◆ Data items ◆

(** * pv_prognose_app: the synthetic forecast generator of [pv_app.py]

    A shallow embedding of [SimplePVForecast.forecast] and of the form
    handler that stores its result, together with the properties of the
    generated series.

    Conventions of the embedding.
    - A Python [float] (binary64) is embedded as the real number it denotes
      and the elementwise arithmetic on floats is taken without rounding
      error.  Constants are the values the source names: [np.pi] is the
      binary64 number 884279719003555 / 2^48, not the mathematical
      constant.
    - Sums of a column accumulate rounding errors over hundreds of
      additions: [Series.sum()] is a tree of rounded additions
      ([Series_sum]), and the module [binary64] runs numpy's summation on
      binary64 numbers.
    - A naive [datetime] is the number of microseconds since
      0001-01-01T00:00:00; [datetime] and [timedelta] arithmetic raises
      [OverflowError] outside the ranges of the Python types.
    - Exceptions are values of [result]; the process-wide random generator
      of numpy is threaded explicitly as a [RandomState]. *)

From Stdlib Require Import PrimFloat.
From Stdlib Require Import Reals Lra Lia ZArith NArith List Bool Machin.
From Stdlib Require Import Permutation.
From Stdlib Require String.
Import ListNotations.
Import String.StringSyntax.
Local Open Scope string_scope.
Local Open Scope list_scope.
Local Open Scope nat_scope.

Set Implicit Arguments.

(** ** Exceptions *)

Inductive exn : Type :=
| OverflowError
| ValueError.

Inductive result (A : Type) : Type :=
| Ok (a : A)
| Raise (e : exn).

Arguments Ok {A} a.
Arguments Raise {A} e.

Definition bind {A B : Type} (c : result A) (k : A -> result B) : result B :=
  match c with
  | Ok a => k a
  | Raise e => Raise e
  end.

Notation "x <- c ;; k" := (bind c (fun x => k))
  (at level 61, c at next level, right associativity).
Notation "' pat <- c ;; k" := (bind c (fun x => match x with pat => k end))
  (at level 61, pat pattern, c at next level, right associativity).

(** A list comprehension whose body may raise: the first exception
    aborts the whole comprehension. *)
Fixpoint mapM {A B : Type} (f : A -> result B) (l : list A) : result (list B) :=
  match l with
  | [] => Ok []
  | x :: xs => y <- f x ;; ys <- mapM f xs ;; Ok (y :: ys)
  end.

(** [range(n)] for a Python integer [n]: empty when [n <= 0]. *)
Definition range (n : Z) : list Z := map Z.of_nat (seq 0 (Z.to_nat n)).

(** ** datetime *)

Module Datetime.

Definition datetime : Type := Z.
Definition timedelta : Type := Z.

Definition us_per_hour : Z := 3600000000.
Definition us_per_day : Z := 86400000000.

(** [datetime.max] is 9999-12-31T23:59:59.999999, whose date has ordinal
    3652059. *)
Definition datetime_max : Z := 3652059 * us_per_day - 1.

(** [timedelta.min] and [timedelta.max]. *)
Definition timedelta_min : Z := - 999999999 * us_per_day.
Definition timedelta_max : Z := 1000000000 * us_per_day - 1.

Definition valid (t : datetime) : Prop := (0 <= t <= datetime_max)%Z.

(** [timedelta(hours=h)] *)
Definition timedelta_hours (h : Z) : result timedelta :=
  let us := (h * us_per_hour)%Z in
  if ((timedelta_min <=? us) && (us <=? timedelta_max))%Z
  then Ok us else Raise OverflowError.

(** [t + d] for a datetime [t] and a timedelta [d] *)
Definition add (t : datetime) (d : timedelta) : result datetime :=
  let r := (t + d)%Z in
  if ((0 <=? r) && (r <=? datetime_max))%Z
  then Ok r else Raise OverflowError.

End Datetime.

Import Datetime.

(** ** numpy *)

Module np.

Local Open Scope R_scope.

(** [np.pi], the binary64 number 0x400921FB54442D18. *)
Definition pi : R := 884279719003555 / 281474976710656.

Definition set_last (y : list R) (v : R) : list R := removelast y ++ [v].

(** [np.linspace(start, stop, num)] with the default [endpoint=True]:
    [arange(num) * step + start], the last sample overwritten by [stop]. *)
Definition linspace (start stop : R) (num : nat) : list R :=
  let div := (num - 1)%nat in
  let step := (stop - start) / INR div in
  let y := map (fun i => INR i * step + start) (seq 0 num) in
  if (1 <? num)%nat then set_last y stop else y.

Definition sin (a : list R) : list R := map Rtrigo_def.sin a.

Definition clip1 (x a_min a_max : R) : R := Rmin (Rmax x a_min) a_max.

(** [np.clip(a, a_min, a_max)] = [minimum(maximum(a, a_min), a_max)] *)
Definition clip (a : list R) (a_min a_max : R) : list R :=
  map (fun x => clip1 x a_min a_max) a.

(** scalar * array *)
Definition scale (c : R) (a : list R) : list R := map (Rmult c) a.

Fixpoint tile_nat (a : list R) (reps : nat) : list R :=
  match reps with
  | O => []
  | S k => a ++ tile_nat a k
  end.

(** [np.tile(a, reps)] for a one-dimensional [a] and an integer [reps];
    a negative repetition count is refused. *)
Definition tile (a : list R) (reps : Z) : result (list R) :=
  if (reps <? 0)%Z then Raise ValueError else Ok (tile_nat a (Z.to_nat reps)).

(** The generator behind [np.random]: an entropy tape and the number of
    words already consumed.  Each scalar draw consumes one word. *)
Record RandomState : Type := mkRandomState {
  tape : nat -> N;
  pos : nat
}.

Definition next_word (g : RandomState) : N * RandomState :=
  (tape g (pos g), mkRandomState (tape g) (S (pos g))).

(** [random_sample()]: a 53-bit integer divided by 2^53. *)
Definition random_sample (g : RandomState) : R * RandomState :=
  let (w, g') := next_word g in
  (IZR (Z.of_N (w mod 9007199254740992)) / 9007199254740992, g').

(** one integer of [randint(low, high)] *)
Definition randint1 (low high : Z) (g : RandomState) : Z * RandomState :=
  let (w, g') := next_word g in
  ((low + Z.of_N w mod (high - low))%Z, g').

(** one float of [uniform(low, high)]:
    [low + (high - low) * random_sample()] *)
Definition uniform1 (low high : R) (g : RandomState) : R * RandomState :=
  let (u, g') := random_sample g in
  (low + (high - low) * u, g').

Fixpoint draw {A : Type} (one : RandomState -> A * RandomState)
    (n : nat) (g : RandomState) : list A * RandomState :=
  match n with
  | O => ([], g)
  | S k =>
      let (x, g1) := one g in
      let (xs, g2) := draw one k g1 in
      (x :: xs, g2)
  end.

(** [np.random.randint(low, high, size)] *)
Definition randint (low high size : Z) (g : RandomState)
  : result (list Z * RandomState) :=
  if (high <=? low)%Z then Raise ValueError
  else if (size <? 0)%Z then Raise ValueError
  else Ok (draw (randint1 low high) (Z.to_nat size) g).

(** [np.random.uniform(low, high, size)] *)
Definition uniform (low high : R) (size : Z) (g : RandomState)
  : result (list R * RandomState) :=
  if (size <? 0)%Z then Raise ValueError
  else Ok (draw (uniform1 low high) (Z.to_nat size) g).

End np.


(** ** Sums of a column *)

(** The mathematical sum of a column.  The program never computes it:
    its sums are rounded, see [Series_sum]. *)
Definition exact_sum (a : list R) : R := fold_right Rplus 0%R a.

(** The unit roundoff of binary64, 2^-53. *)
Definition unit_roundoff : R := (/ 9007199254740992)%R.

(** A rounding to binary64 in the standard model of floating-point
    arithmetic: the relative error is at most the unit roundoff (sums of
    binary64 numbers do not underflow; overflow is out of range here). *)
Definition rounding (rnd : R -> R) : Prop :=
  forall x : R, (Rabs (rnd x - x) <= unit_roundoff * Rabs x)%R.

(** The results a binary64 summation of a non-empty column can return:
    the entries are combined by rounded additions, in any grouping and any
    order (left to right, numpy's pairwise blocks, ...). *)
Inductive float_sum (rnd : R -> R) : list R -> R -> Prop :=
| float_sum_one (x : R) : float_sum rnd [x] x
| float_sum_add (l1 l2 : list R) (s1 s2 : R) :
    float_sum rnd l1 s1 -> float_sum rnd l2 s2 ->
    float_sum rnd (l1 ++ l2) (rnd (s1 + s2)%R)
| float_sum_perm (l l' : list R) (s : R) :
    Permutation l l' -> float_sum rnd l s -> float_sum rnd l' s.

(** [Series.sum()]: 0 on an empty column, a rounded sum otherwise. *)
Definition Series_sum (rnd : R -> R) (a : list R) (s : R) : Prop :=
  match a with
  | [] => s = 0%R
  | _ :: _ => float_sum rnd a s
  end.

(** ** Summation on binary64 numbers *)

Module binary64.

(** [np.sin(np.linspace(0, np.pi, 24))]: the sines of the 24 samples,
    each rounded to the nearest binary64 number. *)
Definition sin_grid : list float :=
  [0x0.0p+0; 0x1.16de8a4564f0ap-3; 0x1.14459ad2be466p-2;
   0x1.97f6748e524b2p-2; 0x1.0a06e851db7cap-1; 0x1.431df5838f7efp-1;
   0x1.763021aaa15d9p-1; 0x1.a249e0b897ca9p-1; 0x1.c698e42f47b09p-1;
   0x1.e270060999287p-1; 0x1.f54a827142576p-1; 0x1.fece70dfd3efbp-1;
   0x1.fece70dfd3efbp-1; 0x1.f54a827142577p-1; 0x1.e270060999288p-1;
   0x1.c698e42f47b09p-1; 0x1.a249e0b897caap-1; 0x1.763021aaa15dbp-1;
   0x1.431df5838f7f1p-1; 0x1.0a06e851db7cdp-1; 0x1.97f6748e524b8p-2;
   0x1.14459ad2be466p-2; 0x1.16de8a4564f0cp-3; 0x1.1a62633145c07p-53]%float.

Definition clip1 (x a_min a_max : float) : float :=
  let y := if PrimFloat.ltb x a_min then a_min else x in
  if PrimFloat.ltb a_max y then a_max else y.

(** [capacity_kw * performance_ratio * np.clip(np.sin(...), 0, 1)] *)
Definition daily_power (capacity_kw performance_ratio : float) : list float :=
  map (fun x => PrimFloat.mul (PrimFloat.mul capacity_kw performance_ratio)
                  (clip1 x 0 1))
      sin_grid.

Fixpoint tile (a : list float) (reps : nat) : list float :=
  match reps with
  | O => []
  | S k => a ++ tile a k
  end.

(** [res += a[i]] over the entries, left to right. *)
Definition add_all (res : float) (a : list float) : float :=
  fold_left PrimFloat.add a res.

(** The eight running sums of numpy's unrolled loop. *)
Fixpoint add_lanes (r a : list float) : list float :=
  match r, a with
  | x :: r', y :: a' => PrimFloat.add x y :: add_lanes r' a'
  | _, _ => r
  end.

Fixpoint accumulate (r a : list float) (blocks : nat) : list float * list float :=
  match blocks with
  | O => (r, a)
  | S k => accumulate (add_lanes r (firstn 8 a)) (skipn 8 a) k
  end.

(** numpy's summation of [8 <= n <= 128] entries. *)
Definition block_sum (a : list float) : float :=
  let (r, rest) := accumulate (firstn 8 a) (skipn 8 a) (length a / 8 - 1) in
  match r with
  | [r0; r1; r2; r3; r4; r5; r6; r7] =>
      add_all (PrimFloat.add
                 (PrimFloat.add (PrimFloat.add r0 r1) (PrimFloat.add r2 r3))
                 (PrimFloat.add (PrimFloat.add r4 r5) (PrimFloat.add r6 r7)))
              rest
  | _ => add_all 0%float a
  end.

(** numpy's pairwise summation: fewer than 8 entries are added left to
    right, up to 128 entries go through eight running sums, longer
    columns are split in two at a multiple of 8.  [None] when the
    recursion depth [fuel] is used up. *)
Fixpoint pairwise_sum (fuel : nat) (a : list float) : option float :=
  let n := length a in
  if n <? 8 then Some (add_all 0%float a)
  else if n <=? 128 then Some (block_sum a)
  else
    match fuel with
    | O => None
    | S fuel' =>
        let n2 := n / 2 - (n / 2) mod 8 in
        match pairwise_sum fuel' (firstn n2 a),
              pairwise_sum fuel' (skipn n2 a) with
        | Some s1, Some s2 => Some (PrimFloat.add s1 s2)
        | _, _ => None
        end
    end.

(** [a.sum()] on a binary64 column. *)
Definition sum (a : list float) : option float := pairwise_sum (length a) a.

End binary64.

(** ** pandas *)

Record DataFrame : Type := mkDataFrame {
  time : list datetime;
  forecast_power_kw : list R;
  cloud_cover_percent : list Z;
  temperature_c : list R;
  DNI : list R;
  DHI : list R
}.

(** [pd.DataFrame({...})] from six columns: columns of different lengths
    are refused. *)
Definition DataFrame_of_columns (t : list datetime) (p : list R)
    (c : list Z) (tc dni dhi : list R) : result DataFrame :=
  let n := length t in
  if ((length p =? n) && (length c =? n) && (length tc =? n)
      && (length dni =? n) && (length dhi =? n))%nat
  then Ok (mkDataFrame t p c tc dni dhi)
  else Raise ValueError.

◆ Work instructions ◆
Reproduce each line from the records that contains the word "Permutation".

◆ Answer to this problem ◆
From Stdlib Require Import Permutation.
    Permutation l l' -> float_sum rnd l s -> float_sum rnd l' s.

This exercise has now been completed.